Tuesday 22 February 2022

Sherlock Holmes Art In The Blood.

It was Conan Doyle who coined the phrase, about art in the blood and the curious forms it can take. It was inevitable then that someone would sieze the opportunity to weave something altogether more substantial from the remark. And weave away the author certainly does, spinning a spider web of mystery and intrigue, lifting it from mere pastiche to a wholly enjoyable in its own right. "Sherlock Holmes is languishing and back on cocaine after a disastrous Ripper investigation." The author had me at the very mention of Holmes off course but to play a mental game of "Did he really have a go at the Ripper mystery?" was just the blood red icing on the cake.Some one had donated it to the Oxfam book store and I thank them. "..disatrous Ripper investigation.." oh be still my beating and throbbing imagination.It is not that long since I read Sherlock Holmes And The Breath Of God so my mind has not strayed that far from Baker Street, although this feels an altogether swarthier tale than that one. That one felt like a League Of Extraordinary Gentlemen spin off but this feels more Doyle like, despite its use of the real and the imagined. In that first book our heroes met a right rum bunch of old coves, satanists, ghost hunters, ghost breakers and charlatans which all goes quite a bit Grand Guignol by the end of the affair. This one feels a bit more grounded in a post Victorianna sort of way.Although the presence throughout of the morally ambigous French detective Vidocq lends the affair a certain Gaellic frisson. Make off that what you will, Vidocq certainly does. In his eyes, to do what thou wilt remains the whole of the law. So to speak, ahem...

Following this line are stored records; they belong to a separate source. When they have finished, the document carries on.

(* ===== verification/Quantity.v ===== *)
(** * Kubernetes quantities

    [resource.Quantity] of k8s.io/apimachinery is a library the sources call,
    so it is a parameter of the development: a type with the operations the
    sources use ([QuantityOps]) and their documented behaviour ([QuantityLaws]),
    stated through [amount], the exact value of a quantity in units of 10^-9.
    Two quantities are equivalent when they have the same amount (a quantity
    also carries a print format and a cached string).  [ZQuantity] is an
    instance over [Z], with which the witnesses evaluate. *)

From S2P Require Import Prelude.

Class QuantityOps (Q : Type) := {
  qAdd : Q -> Q -> Q;
  qSub : Q -> Q -> Q;
  qNeg : Q -> Q;
  (** [Cmp] returns 0, 1 or -1. *)
  qCmp : Q -> Q -> Z;
  qIsZero : Q -> bool;
  qMilliValue : Q -> Z;
  qValue : Q -> Z;
  qNewMilliQuantity : Z -> Q;
  qNewQuantity : Z -> Q;
  (** The value of [resource.MustParse("0")] and of the zero [Quantity{}]. *)
  qZero : Q;
  qParse : string -> option Q;
}.

Definition nano : Z := 10 ^ 9.
Definition nano_per_milli : Z := 10 ^ 6.

(** Division rounding up, as [Value] and [MilliValue] round. *)
Definition div_up (a b : Z) : Z := - (- a `div` b).

Class QuantityLaws (Q : Type) `{QuantityOps Q} := {
  amount : Q -> Z;
  amount_Add : forall a b, amount (qAdd a b) = amount a + amount b;
  amount_Sub : forall a b, amount (qSub a b) = amount a - amount b;
  amount_Neg : forall a, amount (qNeg a) = - amount a;
  qCmp_lt : forall a b, qCmp a b < 0 <-> amount a < amount b;
  qCmp_eq : forall a b, qCmp a b = 0 <-> amount a = amount b;
  qCmp_gt : forall a b, 0 < qCmp a b <-> amount b < amount a;
  qIsZero_spec : forall a, qIsZero a = true <-> amount a = 0;
  qMilliValue_spec : forall a,
    in_int64 (div_up (amount a) nano_per_milli) ->
    qMilliValue a = div_up (amount a) nano_per_milli;
  qValue_spec : forall a,
    in_int64 (div_up (amount a) nano) -> qValue a = div_up (amount a) nano;
  amount_NewMilliQuantity : forall z, in_int64 z -> amount (qNewMilliQuantity z) = z * nano_per_milli;
  amount_NewQuantity : forall z, in_int64 z -> amount (qNewQuantity z) = z * nano;
  amount_Zero : amount qZero = 0;
}.

Section QuantityLemmas.
Context {Q : Type} `{QuantityLaws Q}.

(** Quantities up to their amount. *)
#[global] Instance quantity_equiv : Equiv Q := fun a b => amount a = amount b.

#[global] Instance quantity_equivalence : Equivalence (≡@{Q}).
Proof. unfold equiv, quantity_equiv. split; repeat intro; congruence. Qed.

#[global] Instance amount_proper : Proper ((≡) ==> (=)) amount.
Proof. intros a b E. exact E. Qed.

#[global] Instance qAdd_proper : Proper ((≡) ==> (≡) ==> (≡)) qAdd.
Proof.
  intros a b E c d F. unfold equiv, quantity_equiv in *.
  rewrite !amount_Add. congruence.
Qed.

Definition qlt (a b : Q) : bool := qCmp a b <? 0.
Definition qle0 (a : Q) : Prop := amount a <= 0.

Lemma qCmp_ltb a b : (qCmp a b <? 0) = (amount a <? amount b).
Proof. apply eq_bool_prop_intro. rewrite !Is_true_true, !Z.ltb_lt. apply qCmp_lt. Qed.

Lemma qCmp_gtb a b : (0 <? qCmp a b) = (amount b <? amount a).
Proof. apply eq_bool_prop_intro. rewrite !Is_true_true, !Z.ltb_lt. apply qCmp_gt. Qed.

Lemma qCmp_eqb a b : (qCmp a b =? 0) = (amount a =? amount b).
Proof. apply eq_bool_prop_intro. rewrite !Is_true_true, !Z.eqb_eq. apply qCmp_eq. Qed.

Lemma qCmp_geb a b : (0 <=? qCmp a b) = (amount b <=? amount a).
Proof.
  pose proof (qCmp_lt a b). split_bools; lia.
Qed.

Lemma qIsZero_eqb a : qIsZero a = (amount a =? 0).
Proof. apply eq_bool_prop_intro. rewrite !Is_true_true, Z.eqb_eq. apply qIsZero_spec. Qed.

(** An integer amount is read back. *)
Lemma div_up_mul z n : n <> 0 -> div_up (z * n) n = z.
Proof. intros Hn. unfold div_up. replace (- (z * n)) with (- z * n) by ring. rewrite Z.div_mul by done. lia. Qed.

Lemma milli_roundtrip z : in_int64 z -> qMilliValue (qNewMilliQuantity z) = z.
Proof. intros Hz. rewrite qMilliValue_spec; rewrite amount_NewMilliQuantity, div_up_mul by done; done. Qed.

Lemma value_roundtrip z : in_int64 z -> qValue (qNewQuantity z) = z.
Proof. intros Hz. rewrite qValue_spec; rewrite amount_NewQuantity, div_up_mul by done; done. Qed.
End QuantityLemmas.

(** Replace every quantity operation by arithmetic on amounts. *)
Ltac amounts :=
  rewrite ?qCmp_ltb, ?qCmp_gtb, ?qCmp_eqb, ?qCmp_geb, ?qIsZero_eqb in *;
  rewrite ?amount_Add, ?amount_Sub, ?amount_Neg, ?amount_Zero in *.

(** ** Quantities as exact integers *)

#[export] Instance ZQuantityOps : QuantityOps Z := {
  qAdd := Z.add;
  qSub := Z.sub;
  qNeg := Z.opp;
  qCmp := fun a b => Z.sgn (a - b);
  qIsZero := fun a => a =? 0;
  qMilliValue := fun a => div_up a nano_per_milli;
  qValue := fun a => div_up a nano;
  qNewMilliQuantity := fun z => z * nano_per_milli;
  qNewQuantity := fun z => z * nano;
  qZero := 0;
  qParse := fun _ => None;
}.

#[export] Instance ZQuantity : QuantityLaws Z.
Proof.
  refine {| amount := fun z => z |}; simpl; intros; try done; try lia.
Defined.

(** ** Resource lists

    [v1.ResourceList]: the accessors return the zero quantity for a name that is
    missing. *)

Section Lists.
Context {Q : Type} `{QO : QuantityOps Q}.
Implicit Types res : gmap string Q.

Definition rl_Cpu res : Q := default qZero (res !! "cpu"%string).
Definition rl_Memory res : Q := default qZero (res !! "memory"%string).
Definition cpuMilli res : Z := qMilliValue (rl_Cpu res).
Definition memBytes res : Z := qValue (rl_Memory res).
Definition set_cpuMilli res (milli : Z) : gmap string Q := <["cpu"%string := qNewMilliQuantity milli]> res.
Definition set_memBytes res (bytes : Z) : gmap string Q := <["memory"%string := qNewQuantity bytes]> res.
End Lists.
Lemma updateFormula_normal cq ch f q :
  updateFormula (cq, ch) (f, q) =
  (partial_alter (alterFormula f q) f (totalFirst f q cq),
   ch || reportsChange f q (cq !! f) (cq !! FormulaTotal)).
Proof.
  unfold updateFormula, totalFirst, reportsChange.
  destruct (String.eqb_spec f FormulaStep) as [->|Hs].
  - assert (E : exists cq', partial_alter (alterTotal q) FormulaTotal cq = cq' /\ cq' !! FormulaStep = cq !! FormulaStep)
      by (eexists; split; [done|by rewrite lookup_partial_alter_ne]).
    destruct E as (cq' & E & Es).
    assert (Et : match cq !! FormulaTotal with
                 | Some t => if 0 <? qCmp q qZero then
                     if 0 <=? qCmp (qAdd t q) qZero then delete FormulaTotal cq
                     else <[FormulaTotal := qAdd t q]> cq
                   else cq
                 | None => cq
                 end = cq').
    { rewrite <- E. apply map_eq. intros j. destruct (decide (FormulaTotal = j)) as [<-|Hne].
      - rewrite lookup_partial_alter_eq. unfold alterTotal, keep_negative.
        repeat case_match; rewrite ?lookup_delete_eq, ?lookup_insert_eq; congruence.
      - rewrite lookup_partial_alter_ne by done. repeat case_match;
          rewrite ?lookup_delete_ne, ?lookup_insert_ne; done. }
    rewrite E. clear E. destruct (cq !! FormulaStep) as [oq|] eqn:Eo, (cq !! FormulaTotal) as [t|] eqn:Ett;
      try destruct (0 <? qCmp q qZero); try destruct (0 <=? qCmp (qAdd t q) qZero); rewrite Et; simpl;
      (f_equal; [apply storeFormula_alter; rewrite Es; done|]); rewrite ?orb_true_r, ?orb_false_r, ?orb_assoc; done.
  - destruct (_ || _) eqn:Htp.
    + destruct (cq !! f) as [oq|] eqn:Eo; [destruct (qCmp oq q =? 0) eqn:Ec|]; simpl;
        rewrite ?orb_true_r, ?orb_false_r; f_equal; apply storeFormula_alter;
        unfold alterFormula; rewrite Eo, ?Ec; destruct (String.eqb_spec f FormulaStep); try done;
        by rewrite Htp.
    + rewrite orb_false_r. f_equal. apply storeFormula_alter. unfold alterFormula.
      destruct (String.eqb_spec f FormulaStep); [done|]. by rewrite Htp.
Qed.

(** A step and a total of the same update do not commute: the step recovers the
    total, which the update replaces. *)
Definition step_total_free (cq : gmap string Q) : Prop :=
  ~ (is_Some (cq !! FormulaStep) /\ is_Some (cq !! FormulaTotal)).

As far as sherlockian ( Er, Holmesian?) pastiches go this is easily one of the best i have read in some time. Quite good enough to stand as an original text without the bookend of it being another found lost manuscript by Mr Doyle. It flowed really easily, nary a moment of it feeling it had no place in the canon, despite the appearence of some equally fictional detective figures and real history beings. Axtually that canon has been fored so many times it is difficult at times to recognise the ammunition of prose bnecessary to feel part of the history of Holmes. Like Doctor Who the character has had so many lives and staggers under the weight of over a century of continued story telling.